Thyssenkrupp Rasselstein erweitert nun seine Datenbank mit verfügbaren Werkstoffkarten und bietet seinen Kunden weltweit die Simulation mit der Finite-Elemente-Methode als Dienstleistung an. Vor allem mittelständische Unternehmen, die nicht die Kapazität für komplexe Berechnungen haben, werden davon profitieren. „Auf diese Weise können auch kleine und mittelständische Unternehmen Konstruktionen und Optimierungen ohne große Kosten testen. Wir stellen auch großen Unternehmen validierte Materialtabellen für ihre eigenen Berechnungen zur Verfügung und bieten ihnen den Service von Produkt- und Prozesssimulationen durch unsere FEM-Experten. Damit sparen sie Zeit in der Planungs- und Produktentwicklungsphase“, erklärt Köhl.

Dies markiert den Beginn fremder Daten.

(** A proved absence is the only way from a reconciliation to another send. *)
Lemma resume_proves_absence intent (w w' : W) :
  ju_reconcile_only (j_upload (cj_row job)) = true → resume intent w = (w', Ok false) → since absence_in (w_calls w) (w_calls w').
Proof.
  intros Ho E. unfold resume_materialized_upload, recording_blocks in E. rewrite Ho in E.
  apply catch_quiet_ok in E; [|intros e w1 w2 b; destruct (block_reason e); [|done]; unfold ebind; by destruct (block _ _) as [? [?|?]]].
  apply ebind_ok in E as (w1 & [] & E1 & E). apply ebind_ok in E as (w2 & [linked raw] & E2 & E). apply ebind_ok in E as (w3 & [] & E3 & E).
  assert (Hc : ∃ new, w_calls w3 = w_calls w ++ new).
  { apply lift_ok in E3 as [_ ->]. eapply (grows_tables any) in E2 as (n2 & _ & -> & _); [|apply query_quiet].
    eapply (grows_tables any) in E1 as (n1 & _ & -> & _); [|apply unit_quiet; eauto with eff]. rewrite <- app_assoc. by eexists. }
  destruct Hc as [new0 Hc]. apply unit_ok in E1 as (w0 & [_ Ht%require_target_job]%ask_ok).
  destruct (truthy (ui_archive_version_id intent)); [by run_ok E|].
  apply ebind_ok in E as (w4 & outcome & E4 & E). destruct outcome as [response|]; [by run_ok E|].
  unfold catch in E4. destruct (ebind _ _ w3) as [w5 [o|e]] eqn:E5.
  { injection E4 as -> ->. apply ebind_ok in E5 as (w6 & r & _ & [=]). }
  destruct (catchable e); [|done]. destruct e; try done. injection E4 as ->.
  apply ebind_cases in E5 as [(e & E5 & [= <-])|(? & ? & _ & [=])].
  apply reconcile_absence in E5 as (_ & pre & seen & uploads & pages & Ec & _ & Hs & Hu & Hp);
    [|first [done | apply upload_active_quiet | by apply active_never]..].
  assert (Hm : keeps (grows any) (paused <~ upload_protection_paused (P := P) job ;; throw! UploadBlocked "protection_paused" when paused ;;
                 rearm (P := P) sha256 job intent ;;; eret false)).
  { unfold upload_protection_paused, rearm, now_iso. writes. }
  specialize (Hm w4). rewrite E in Hm. destruct Hm as (new & tables & Hw & _). cbn in Hw. rewrite Hw, Ec. apply since_more; [apply absence_more|].
  exists (new0 ++ pre ++ seen ++ uploads_calls uploads ++ listed_calls pages). rewrite Hc, <- app_assoc. split; [done|].
  exists intent, (new0 ++ pre), seen, uploads, pages, []. rewrite app_nil_r, <- app_assoc. by destruct Ht.
Qed.

Notation run := (process_upload sha256 crc32 provider write_provider fuel network_error names_checksum_mode bucket_still_ready credentials probe
  adjust_chunksize single_attempt operation_name program progress_due progress_total progress_ms remedy job).

(** Whether the Job may still only reconcile, as the handler finds out. *)
Notation decide_only intent := (match intent with
  | Some i => if ui_send_started i then lift credentials ;;; pin_inventory provider fuel network_error bucket_still_ready job None ;;; resume i
              else eret true
  | None => eret true
  end).

Lemma only_after_absence intent (w w' : W) :
  ju_reconcile_only (j_upload (cj_row job)) = true → decide_only intent w = (w', Ok false) → since absence_in (w_calls w) (w_calls w').
Proof.
  intros Ho E. destruct intent as [i|]; [|done]. destruct (ui_send_started i); [|done].
  apply ebind_ok in E as (w1 & [] & [_ ->]%lift_ok & E). apply ebind_ok in E as (w2 & [] & E2 & E).
  eapply grows_tables in E2 as (n & _ & Hn & _); [|apply pin_no_write]. apply resume_proves_absence in E; [|done].
  eapply (since_prefix _ absence_more); [|exact E]. rewrite Hn. by apply prefix_app_r.
Qed.

Notation body := (upload_body sha256 crc32 provider write_provider fuel network_error names_checksum_mode bucket_still_ready credentials
  adjust_chunksize single_attempt operation_name program progress_due progress_total progress_ms remedy job).

Lemma body_any linked requested source : keeps (grows any) (body linked requested source).
Proof.
  pose proof (fun l r s => upload_local_any l r s). pose proof (fun id => any_of _ _ (pin_no_write id)).
  pose proof (fun a b c d => any_of _ _ (verify_linked_no_write a b c d)). unfold upload_body. writes.
Qed.
#[local] Hint Resolve body_any : eff.


(** ** Evidence before clean-up *)
Notation no_delete := (fun c => ¬ is_delete c).
Notation verify_run := (verify sha256 provider fuel network_error names_checksum_mode bucket_still_ready credentials progress_ms remedy job).

(** The version holds the bytes of the upload: its checksum, with the answer to the
    write or by a HEAD of the version, is that of the evidence, or its bytes were
    fetched by the version and have the digest and the size. *)
Definition confirmed (a : attempt) (h : list call) : Prop :=
  let t := at_target a in
  (∃ s, at_snapshot a = Some s ∧ at_requested a = "s3_checksum"
     ∧ (is_Some (tv_proof t)
        ∨ ∃ q answer proof, CHead q (Ok answer) ∈ h ∧ hr_bucket q = cj_bucket job ∧ hr_key q = or_default (tv_object_key t) ""
            ∧ hr_version q = tv_provider_version_id t ∧ hr_checksum_mode q = true
            ∧ validated_s3_proof (proof_of_head answer) (or_default (tv_provider_version_id t) "") s "exact_head" false = Ok (Some proof)))
  ∨ (∃ o answer b content, CFetch o (Ok answer) ∈ h ∧ or_bucket o = cj_bucket job ∧ tv_object_key t = Some (or_key o)
       ∧ tv_provider_version_id t = Some (or_version o) ∧ ga_version_id answer = Some (or_version o) ∧ ga_body answer = Some b
       ∧ body_bytes b = Some content ∧ hexdigest (sha256 content) = at_digest a
       ∧ ∀ n, tv_cloud_size t = Some n → Z.of_nat (length content) = n).

Lemma confirmed_more a x h y : confirmed a h → confirmed a (x ++ h ++ y).
Proof.
  intros [(s & Hs & Hr & [Hp|(q & an & pf & Hc & Hq)])|(o & an & b & ct & Hc & Ho)]; [left; exists s; eauto|left; exists s|right].
  - split; [done|]. split; [done|]. right. exists q, an, pf. split; [by apply elem_of_middle|done].
  - exists o, an, b, ct. split; [by apply elem_of_middle|done].
Qed.

Lemma evaluate_no_delete t digest s proof source completion : keeps (grows no_delete) (evaluate t digest s proof source completion).
Proof. unfold evaluate_provider_proof, now_iso. destruct (validated_s3_proof _ _ _ _ _) as [?|[]]; writes. Qed.
#[local] Hint Resolve evaluate_no_delete : eff.
Lemma evaluate_head_no_delete t digest s h : keeps (grows no_delete) (evaluate_head (P := P) job t digest s h).
Proof. unfold evaluate_head. writes. Qed.
Lemma version_head_no_delete t : keeps (grows no_delete) (version_head (P := P) provider job t).
Proof. unfold version_head, verification_version_head, head_object. writes. Qed.
Lemma stream_no_delete floor b content st : keeps (grows no_delete) (stream_chunks (P := P) progress_ms job floor b content st).
Proof. revert content st. induction b as [|c b IH]; intros content st; cbn; unfold progress_step; writes. Qed.
#[local] Hint Resolve evaluate_head_no_delete version_head_no_delete stream_no_delete : eff.
Notation checksum := (checksum_proof (P := P) names_checksum_mode job).
Lemma checksum_no_delete a : keeps (grows no_delete) (checksum a).
Proof. unfold checksum_proof, head_object. writes. Qed.
Notation stream := (stream_plaintext_for_verification (P := P) sha256 credentials progress_ms job).
Lemma plaintext_no_delete t size : keeps (grows no_delete) (stream t size).
Proof. unfold stream_plaintext_for_verification, fetch_object. writes. Qed.
Lemma method_no_delete version method fallback egress proof : keeps (grows no_delete) (record_method_used (P := P) job version method fallback egress proof).
Proof. unfold record_method_used. writes. Qed.
#[local] Hint Resolve checksum_no_delete plaintext_no_delete method_no_delete : eff.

DIE FINITE-ELEMENTE-METHODE WIRD ZUR NACHHALTIGKEIT IN DIESEM SEKTOR BEITRAGEN

Mit der FEM-Methode nutzt thyssenkrupp Rasselstein eine Technologie, die bereits in anderen Hochleistungsbranchen zum Einsatz kommt: „Bisher wurde die FEM vor allem im Automobilbereich eingesetzt, im Verpackungsbereich ist sie neu“, sagt Ioana Weinand. Der Entwicklungsingenieur ist verantwortlich für die Implementierung der Finite-Elemente-Methode bei thyssenkrupp Rasselstein sowie für die Anwendung der Simulationsmöglichkeiten in Kunden- und internen Projekten. Das FEM-Team bei Rasselstein wird derzeit von einem Doktoranden unterstützt, der in Zusammenarbeit mit der Universität Erlangen die Charakterisierung von Verpackungsstählen grundlegend und wissenschaftlich vorantreibt.

Das FEM ist das Herzstück einer umfassenden Digitalisierungsstrategie, mit der die thyssenkrupp Rasselstein GmbH die Effizienz und Agilität ihrer Prozesse erhöht. „Wir sind zuversichtlich, dass der EMFF zu mehr Nachhaltigkeit in der Stahl- und Verpackungsbranche beitragen wird.

Die Finite-Elemente-Methode wird bald nicht mehr aus der Branche wegzudenken sein. Wir werden uns deshalb in Zukunft noch stärker auf die FEM konzentrieren, denn wir wollen bei der Weiterentwicklung dieser innovativen Technologie ganz vorne mit dabei sein“, betont Köhl.